New, more effective antibiotics are being prescribed in only about a quarter of infections by carbapenem-resistant Enterobacteriaceae (CRE), a family of the world’s most intractable drug-resistant bacteria, according to an analysis by infectious disease and pharmaceutical scientists at the University of Pittsburgh School of Medicine and published today by the journal Open Forum Infectious Diseases.

This sluggish uptake of such high-priority antibiotics prompted the researchers to call for an examination of clinical and pharmaceutical stewardship practices across U.S. hospitals, as well as behavioral and economic factors, to see if the trend can be reversed before lackluster sales lead the pharmaceutical industry to stop developing much-needed antibiotics.

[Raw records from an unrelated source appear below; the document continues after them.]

(* ===== verification/Process.v ===== *)
(** * Process: native processes

    crates/ash-platform/src/process.rs on a Unix target: the description of a process,
    its validation and resolution in a workspace, its standard streams and its
    environment, the launch of a single process, and the validation of a graph of processes
    that are joined by pipes, with the order in which they start.  What the operating
    system does (a file is opened, a pipe is made, a process runs) are the answers of
    [ProcessHost]; what that does to the files is among the others' moves. *)

From stdpp Require Import sorting sets relations.
From S2P Require Import Prelude Text Graph Glob Workspace NativeTree Disk Mutation Projection WorkspaceRead.

(** ** Descriptions *)

Inductive EnvironmentChange : Type := EnvSet (name value : OsString) | EnvRemove (name : OsString).

Inductive NativeProcessFileMode : Type := PmRead | PmWrite | PmAppend.
#[export] Instance NativeProcessFileMode_eq_dec : EqDecision NativeProcessFileMode.
Proof. solve_decision. Defined.

Record NativeProcessFile : Type := mkProcessFile {
  pf_id : Z; pf_path : OsString; pf_mode : NativeProcessFileMode }.

Inductive ProcessStdio : Type :=
| PsInherit | PsNull | PsPiped | PsPipe (id : Z) | PsFile (id : Z) | PsCapture (id : Z).
#[export] Instance ProcessStdio_eq_dec : EqDecision ProcessStdio.
Proof. solve_decision. Defined.

Record ProcessSpec : Type := mkProcessSpec {
  ps_executable : str;
  ps_argv : list str;
  ps_cwd : str;
  ps_environment : list EnvironmentChange;
  ps_clear_environment : bool;
  ps_stdin : ProcessStdio;
  ps_stdout : ProcessStdio;
  ps_stderr : ProcessStdio;
}.

Record NativeProcessSpec : Type := mkNativeProcessSpec {
  ns_executable : OsString;
  ns_argv : list OsString;
  ns_cwd : OsString;
  ns_environment : list EnvironmentChange;
  ns_clear_environment : bool;
  ns_files : list NativeProcessFile;
  ns_stdin : ProcessStdio;
  ns_stdout : ProcessStdio;
  ns_stderr : ProcessStdio;
}.

Record ProcessExit : Type := mkProcessExit { px_success : bool; px_code : option Z; px_signal : option Z }.

(** [std::process::Stdio]; a handle is named by the resource it was cloned from. *)
Inductive Stdio : Type :=
| SdInherit | SdNull | SdPiped | SdPipeReader (id : Z) | SdPipeWriter (id : Z) | SdFile (id : Z) | SdCapture (id : Z).

(** ** The operating system *)

(** [std::process::Command]'s changes to the environment. *)
Record CommandEnv : Type := mkCommandEnv { ce_clear : bool; ce_vars : gmap OsString (option OsString) }.

Definition env_clear (env : CommandEnv) : CommandEnv := mkCommandEnv true ∅.
Definition env_set (name value : OsString) (env : CommandEnv) : CommandEnv :=
  mkCommandEnv (ce_clear env) (<[name := Some value]> (ce_vars env)).
Definition env_remove (name : OsString) (env : CommandEnv) : CommandEnv :=
  mkCommandEnv (ce_clear env) (if ce_clear env then delete name (ce_vars env) else <[name := None]> (ce_vars env)).

Record Command : Type := mkCommand {
  cm_program : OsString; cm_args : list OsString; cm_cwd : OsString;
  cm_stdin : Stdio; cm_stdout : Stdio; cm_stderr : Stdio; cm_env : CommandEnv }.

(** [ExitStatus] on Unix, after a wait. *)
Inductive ExitStatus : Type := ExCode (code : Z) | ExSignal (signal : Z).

(** A running process: the chunks its parent reads of its standard output ([false]) and
    standard error ([true]) before and after it has waited for the process, how each
    stream ends, the answers to [wait], [kill] and the writing of bytes to its standard
    input, and the time it takes. *)
Record ProcessRun : Type := mkRun {
  run_before : list (bool * bytes);
  run_after : list (bool * bytes);
  run_end : bool -> result IoKind unit;
  run_status : result IoKind ExitStatus;
  run_kill : result IoKind unit;
  run_input : bytes -> result IoKind unit;
  run_millis : Z;
}.

(** The answers at each turn. *)
Class ProcessHost : Type := {
  host_open : nat -> OsString -> NativeProcessFileMode -> result IoKind unit;
  host_pipe : nat -> result IoKind unit;
  host_clone : nat -> result IoKind unit;
  host_spawn : nat -> Command -> result IoKind ProcessRun;
}.

Definition host_call {A} (f : nat -> result IoKind A) : op PlatformError A :=
  answer ← ask (fun _ => f);
  op_lift (map_err PL_Io answer).

(** ** Validation and resolution *)

Definition is_name_byte (byte : Z) : bool := is_ascii_alphanumeric byte || (byte =? 95).

Definition validate_change (change : EnvironmentChange) : result PlatformError unit :=
  let '(name, value) := match change with EnvSet name value => (name, Some value) | EnvRemove name => (name, None) end in
  if negb (is_ok (from_utf8 name)) then Err PL_InvalidEnvironment
  else
    match name with
    | first :: rest =>
        if negb (is_ascii_alphabetic first || (first =? 95)) || negb (forallb is_name_byte rest)
           || from_option (fun value => bool_decide (0 ∈ value)) false value
        then Err PL_InvalidEnvironment else Ok tt
    | [] => Err PL_InvalidEnvironment
    end.

Fixpoint validate_changes (changes : list EnvironmentChange) : result PlatformError unit :=
  match changes with
  | [] => Ok tt
  | change :: changes => _ ← validate_change change; validate_changes changes
  end.

Definition validate_process_spec (spec : ProcessSpec) : result PlatformError unit :=
  if bool_decide (0 ∈ ps_executable spec) || existsb (fun argument => bool_decide (0 ∈ argument)) (ps_argv spec)
  then Err PL_InvalidLogicalPath else validate_changes (ps_environment spec).

Definition resolve_process_spec (spec : ProcessSpec) : op PlatformError NativeProcessSpec :=
  _ ← op_lift (validate_process_spec spec);
  cwd ← resolve_existing (ps_cwd spec);
  executable ←
    (if bool_decide (47 ∈ ps_executable spec) then path ← resolve_existing (ps_executable spec); mret (rp_native path)
     else if bool_decide (92 ∈ ps_executable spec) || bool_decide (58 ∈ ps_executable spec)
             || bool_decide (ps_executable spec = [])
     then op_fail PL_InvalidLogicalPath else mret (str_bytes (ps_executable spec)));
  mret (mkNativeProcessSpec executable (str_bytes <$> ps_argv spec) (rp_native cwd) (ps_environment spec)
          (ps_clear_environment spec) [] (ps_stdin spec) (ps_stdout spec) (ps_stderr spec)).

(** The mode under which the plan opens a file. *)
Fixpoint file_modes (files : list NativeProcessFile) (modes : gmap Z NativeProcessFileMode)
    : result PlatformError (gmap Z NativeProcessFileMode) :=
  match files with
  | [] => Ok modes
  | file :: files =>
      match modes !! pf_id file with
      | Some _ => Err PL_InvalidProcessRedirection
      | None => file_modes files (<[pf_id file := pf_mode file]> modes)
      end
  end.

Definition output_allowed (modes : gmap Z NativeProcessFileMode) (endpoint : ProcessStdio) : bool :=
  match endpoint with
  | PsFile id => match modes !! id with Some (PmWrite | PmAppend) => true | _ => false end
  | _ => true
  end.

Definition validate_process_redirections (spec : NativeProcessSpec) : result PlatformError unit :=
  modes ← file_modes (ns_files spec) ∅;
  _ ← match ns_stdin spec with
      | PsFile id => if bool_decide (modes !! id = Some PmRead) then Ok tt else Err PL_InvalidProcessRedirection
      | PsCapture _ => Err PL_InvalidProcessRedirection
      | _ => Ok tt
      end;
  if output_allowed modes (ns_stdout spec) && output_allowed modes (ns_stderr spec)
  then Ok tt else Err PL_InvalidProcessRedirection.

(** ** Standard streams *)

Definition standalone_stdio (endpoint : ProcessStdio) : result PlatformError Stdio :=
  match endpoint with
  | PsInherit => Ok SdInherit
  | PsNull => Ok SdNull
  | PsPiped => Ok SdPiped
  | PsPipe _ => Err PL_InvalidProcessGraph
  | PsFile _ | PsCapture _ => Err PL_InvalidProcessRedirection
  end.

Section host.
Context `{host : ProcessHost}.

(** The open files and the capture pipes, by their identifiers. *)
Record PreparedProcessStdio : Type := mkPrepared { pp_files : gset Z; pp_captures : gset Z }.

Fixpoint open_files (files : list NativeProcessFile) (opened : gset Z) : op PlatformError (gset Z) :=
  match files with
  | [] => mret opened
  | file :: files =>
      answer ← ask (fun _ turn => host_open turn (pf_path file) (pf_mode file));
      _ ← op_lift (map_err (PL_ProcessRedirection (pf_path file)) answer);
      open_files files ({[pf_id file]} ∪ opened)
  end.

Fixpoint open_captures (endpoints : list ProcessStdio) (captures : gset Z) : op PlatformError (gset Z) :=
  match endpoints with
  | [] => mret captures
  | PsCapture id :: endpoints =>
      if bool_decide (id ∈ captures) then open_captures endpoints captures
      else
        _ ← host_call host_pipe;
        open_captures endpoints ({[id]} ∪ captures)
  | _ :: endpoints => open_captures endpoints captures
  end.

Definition with_files (spec : NativeProcessSpec) (files : gset Z) : op PlatformError PreparedProcessStdio :=
  captures ← open_captures [ns_stdout spec; ns_stderr spec] ∅;
  mret (mkPrepared files captures).

Definition is_pipe (endpoint : ProcessStdio) : bool := match endpoint with PsPipe _ => true | _ => false end.

Definition PreparedProcessStdio_new (spec : NativeProcessSpec) : op PlatformError PreparedProcessStdio :=
  _ ← op_lift (validate_process_redirections spec);
  if existsb is_pipe [ns_stdin spec; ns_stdout spec; ns_stderr spec] then op_fail PL_InvalidProcessGraph
  else
    files ← open_files (ns_files spec) ∅;
    with_files spec files.

(** A clone of a handle that is there. *)
Definition cloned (there : bool) (missing : PlatformError) (stdio : Stdio) : op PlatformError Stdio :=
  if there then _ ← host_call host_clone; mret stdio else op_fail missing.

Definition file_stdio (prepared : PreparedProcessStdio) (id : Z) : op PlatformError Stdio :=
  cloned (bool_decide (id ∈ pp_files prepared)) PL_InvalidProcessRedirection (SdFile id).

Definition input_stdio (prepared : PreparedProcessStdio) (endpoint : ProcessStdio) (pipes : gset Z) : op PlatformError Stdio :=
  match endpoint with
  | PsPipe id => cloned (bool_decide (id ∈ pipes)) PL_InvalidProcessGraph (SdPipeReader id)
  | PsFile id => file_stdio prepared id
  | PsCapture _ => op_fail PL_InvalidProcessRedirection
  | endpoint => op_lift (standalone_stdio endpoint)
  end.

Definition output_stdio (prepared : PreparedProcessStdio) (endpoint : ProcessStdio) (pipes : gset Z) : op PlatformError Stdio :=
  match endpoint with
  | PsPipe id => cloned (bool_decide (id ∈ pipes)) PL_InvalidProcessGraph (SdPipeWriter id)
  | PsFile id => file_stdio prepared id
  | PsCapture id => cloned (bool_decide (id ∈ pp_captures prepared)) PL_InvalidProcessRedirection (SdCapture id)
  | endpoint => op_lift (standalone_stdio endpoint)
  end.

(** ** Launching *)

Definition apply_change (env : CommandEnv) (change : EnvironmentChange) : CommandEnv :=
  match change with EnvSet name value => env_set name value env | EnvRemove name => env_remove name env end.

“The infectious diseases community spent the past decade saying, ‘We need new antibiotics, this is a top priority,’ and now we’re at risk of sounding like the boy who cried wolf,” said lead author Cornelius J. Clancy, M.D., associate professor of medicine and director of the mycology program and XDR Pathogen Laboratory in Pitt’s Division of Infectious Diseases. “We have a responsibility to learn why it takes so long for antibiotics to be adopted into practice and figure out what we need to do to ensure the best antibiotics quickly reach the patients who desperately need them.”